_Extracted information_:
====
(** * sqlmq: the standard table adapter and the consumer of lovego/sqlmq

    A shallow embedding of [std_table.go] (the [stdTable] adapter and its
    [quote] helper) and of the consumer file ([Consume], [consume],
    [consumeOne], [handle], [markFail], [getWaitTime]).

    - Go strings are byte sequences: [string] (a list of [ascii]).
    - [time.Time] is the number of nanoseconds since the zero instant
      (January 1, year 1, UTC), so [IsZero] is a test against [0];
      [time.Duration] is a number of nanoseconds.  Both are [Z].
    - The statements the adapter formats are kept as records holding the
      values substituted for the verbs of each format string; a small
      row-level semantics of these statements stands for the database.
    - The dispatcher talks to its collaborators (table, transaction,
      logger, handler) through calls that are recorded in a trace, the
      collaborators' answers being inputs. *)

From Stdlib Require Import ZArith List String Ascii Lia Bool Sorting.Sorted.
From stdpp Require Import base gmap strings list.

Open Scope string_scope.
Open Scope list_scope.
Open Scope Z_scope.

Set Warnings "-register-all".

(** [String.append] reduces on a constructor-headed first argument. *)
#[local] Arguments String.append !_ _ / : simpl nomatch.

(** ** Go strings *)

Module GoStrings.
Lemma minimize_loop_dimension (f : FnCached num) (n : nat) (k : nat)
    (v v' : MinVars num) :
  (∀ xs r, length xs = n → f xs = Ok r → length (fe_gradf r) = n) →
  length (v_xs v) = n →
  length (v_gradfxs v) = n →
  length (v_gradientPreconditioned v) = n →
  histDim n (v_newLbfgsInfo v) →
  minimize_loop f k v = Ok v' →
  length (v_xs v') = n
  ∧ length (v_gradfxs v') = n
  ∧ length (v_gradientPreconditioned v') = n
  ∧ histDim n (v_newLbfgsInfo v').
Proof.
  intros Hf. revert v. induction k as [|k IH]; intros v Hx Hg Hp Hh; simpl.
  - intros [= <-]. auto.
  - destruct (minimize_body f v) as [fl | e] eqn:Hb; simpl; [| discriminate].
    apply (minimize_body_dimension f n) in Hb; [| assumption ..].
    destruct fl as [v1 | v1]; simpl in Hb.
    + apply IH; apply Hb.
    + intros [= <-]. exact Hb.
Qed.

(** X5.  When the oracle returns gradients of the length of its argument and
    every vector of the L-BFGS state has the length of the starting point,
    the point, the gradient and the preconditioned gradient [minimize]
    returns have that length (the update [x - t·gPre[j]] never reads past
    the end of [gPre]), and so has every vector of the L-BFGS state it
    returns. *)
Theorem minimize_dimension (xs0 : list num) (f : FnCached num)
    (info : LbfgsParams num) (numSteps : Z) (res : OptInfo num) :
  (∀ xs r, f xs = Ok r → length (fe_gradf r) = length xs) →
  histDim (length xs0) info →
  minimize xs0 f info numSteps = Ok res →
  length (oi_xs res) = length xs0
  ∧ length (oi_gradient res) = length xs0
  ∧ length (oi_gradientPreconditioned res) = length xs0
  ∧ histDim (length xs0) (oi_newLbfgsInfo res).
Proof.
  intros Hf Hh. unfold minimize.
  destruct (numSteps <? MIN_STEPS)%Z; [discriminate |].
  destruct (minimize_loop _ _ _) as [v | e] eqn:Hloop; simpl; [| discriminate].
  intros [= <-]. simpl.
  eapply minimize_loop_dimension; [| | | | | exact Hloop]; simpl;
    unfold repeat; rewrite ?length_replicate; auto.
  intros xs r Hlen Hr. rewrite <- Hlen. eapply Hf. exact Hr.
Qed.
(** * Orchestration of event and montage imports (submission/automation.py)

    A shallow embedding of the [Importer] work-unit handle and of the
    [Automator] orchestrator, with the statements of their specification
    settled against it.

    Python objects are mutable; here every method takes the object and
    returns its new state next to its return value.  The collaborators
    that automation.py imports (pipeline builders, pipelines and their
    transferers, the JSON index reader) are parameters of the model. *)

From Stdlib Require Import ZArith String Ascii List Sorted Permutation Lia.
From stdpp Require Import gmap strings list fin_maps pretty.
(** * TrackingCalories: the metrics calculator of [app.py]

    A shallow embedding of the computational core of [app.py]: the unit
    conversion helpers, [calculate_metrics] and [exercise_recommendations].

    Python's [float] is IEEE 754 binary64; it is modelled by Rocq's primitive
    [float], whose operations are the same correctly rounded ones.  Python's
    [int] is [Z].  Exceptions are modelled by the [result] monad below. *)

From Stdlib Require Import ZArith Lia Bool List String Ascii.
From Stdlib Require Import Floats.
From stdpp Require Import base option gmap strings.

Import ListNotations.
Local Open Scope string_scope.
Local Open Scope list_scope.
Local Open Scope Z_scope.

Set Warnings "-inexact-float".

(** ** Exceptions *)

Inductive exn : Set :=
| ZeroDivisionError
| OverflowError
| ValueError
| KeyError
| TypeError.

Inductive result (A : Type) : Type :=
| Ok (a : A)
| Raise (e : exn).

Arguments Ok {A} a.
Arguments Raise {A} e.

(** Sequencing: the first exception raised ends the computation. *)
#[global] Instance result_bind : MBind result := fun A B k r =>
  match r with
  | Ok a => k a
  | Raise e => Raise e
  end.

(** ** Python's numeric primitives *)

Module Py.

(** [bool(x)] for a float: everything but [0.0] and [-0.0] is true, [nan]
    included. *)
Definition float_truthy (x : float) : bool := negb (x =? 0)%float.

(** [x / y] on floats: division by (either) zero raises. *)
Definition truediv (x y : float) : result float :=
  if (y =? 0)%float then Raise ZeroDivisionError else Ok (x / y)%float.

(** [x ** 2] on a float, with a C library whose [pow] is correctly rounded
    at the exponent 2.  CPython hands the computation to the C library's
    [pow(x, 2.0)] and turns an overflow of a finite argument into
    [OverflowError]; an underflow silently gives zero.  The last bit of
    [pow] is the library's own: [float_pow2] below leaves the library open,
    [float_pow2_rounded] shows that it is [pow2] for a correctly rounded
    library, and the value of the [bmi] field is stated with [float_pow2]. *)
Definition pow2 (x : float) : result float :=
  let y := (x * x)%float in
  if is_finite x && is_infinity y then Raise OverflowError else Ok y.

(** Conversion of an [int] operand of a mixed [float]/[int] operation:
    correctly rounded, ties to even, and [OverflowError] beyond the range. *)
Definition int_to_float (n : Z) : result float :=
  let f := SF2Prim (binary_normalize prec emax n 0 false) in
  if is_infinity f then Raise OverflowError else Ok f.

(** The integer nearest to [m * 2^e], ties to the even one. *)
Definition round_half_even_mag (m : Z) (e : Z) : Z :=
  if 0 <=? e then m * 2 ^ e
  else
    let d := 2 ^ (- e) in
    let q := m / d in
    let r := m mod d in
    match (2 * r) ?= d with
    | Lt => q
    | Gt => q + 1
    | Eq => if Z.even q then q else q + 1
    end.

(** [round(x)] with no [ndigits]: an [int], ties to even; [nan] and the
    infinities raise. *)
Definition round (x : float) : result Z :=
  match Prim2SF x with
  | S754_nan => Raise ValueError
  | S754_infinity _ => Raise OverflowError
  | S754_zero _ => Ok 0
  | S754_finite s m e => Ok (cond_Zopp s (round_half_even_mag (Zpos m) e))
  end.

(** [int(x)] on a float: truncation toward zero. *)
Definition int (x : float) : result Z :=
  match Prim2SF x with
  | S754_nan => Raise ValueError
  | S754_infinity _ => Raise OverflowError
  | S754_zero _ => Ok 0
  | S754_finite s m e => Ok (cond_Zopp s (Z.shiftl (Zpos m) e))
  end.

(** [round(x, 1)]: the double nearest to the decimal with one fractional
    digit that is nearest to the exact value of [x] (ties to the even
    digit).  Not finite values and integers come back unchanged; nothing
    raises. *)
Definition round1 (x : float) : float :=
  match Prim2SF x with
  | S754_finite s m e =>
      if 0 <=? e then x
      else
        match round_half_even_mag (10 * Zpos m) e with
        | Zpos t =>
            SF2Prim (SFdiv prec emax (S754_finite s t 0) (S754_finite false 10 0))
        | _ => if s then neg_zero else zero
        end
  | _ => x
  end.

(** [str.upper] and [str.lower], on the bytes of the string.  Only ASCII
    letters matter for the comparisons made by the program: no character
    outside ASCII has upper case "M" or a lower case in "lose". *)
Definition ascii_upper (c : ascii) : ascii :=
  let n := nat_of_ascii c in
  if ((97 <=? n) && (n <=? 122))%nat then ascii_of_nat (n - 32) else c.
====
_What you will do_:
Using the data above, reproduce exactly the lines between those holding "(** [bool(x)] for" and "Definition truediv (x", inclusive, and no others.

_Answer to the exercise_:
(** [bool(x)] for a float: everything but [0.0] and [-0.0] is true, [nan]
    included. *)
Definition float_truthy (x : float) : bool := negb (x =? 0)%float.

(** [x / y] on floats: division by (either) zero raises. *)
Definition truediv (x y : float) : result float :=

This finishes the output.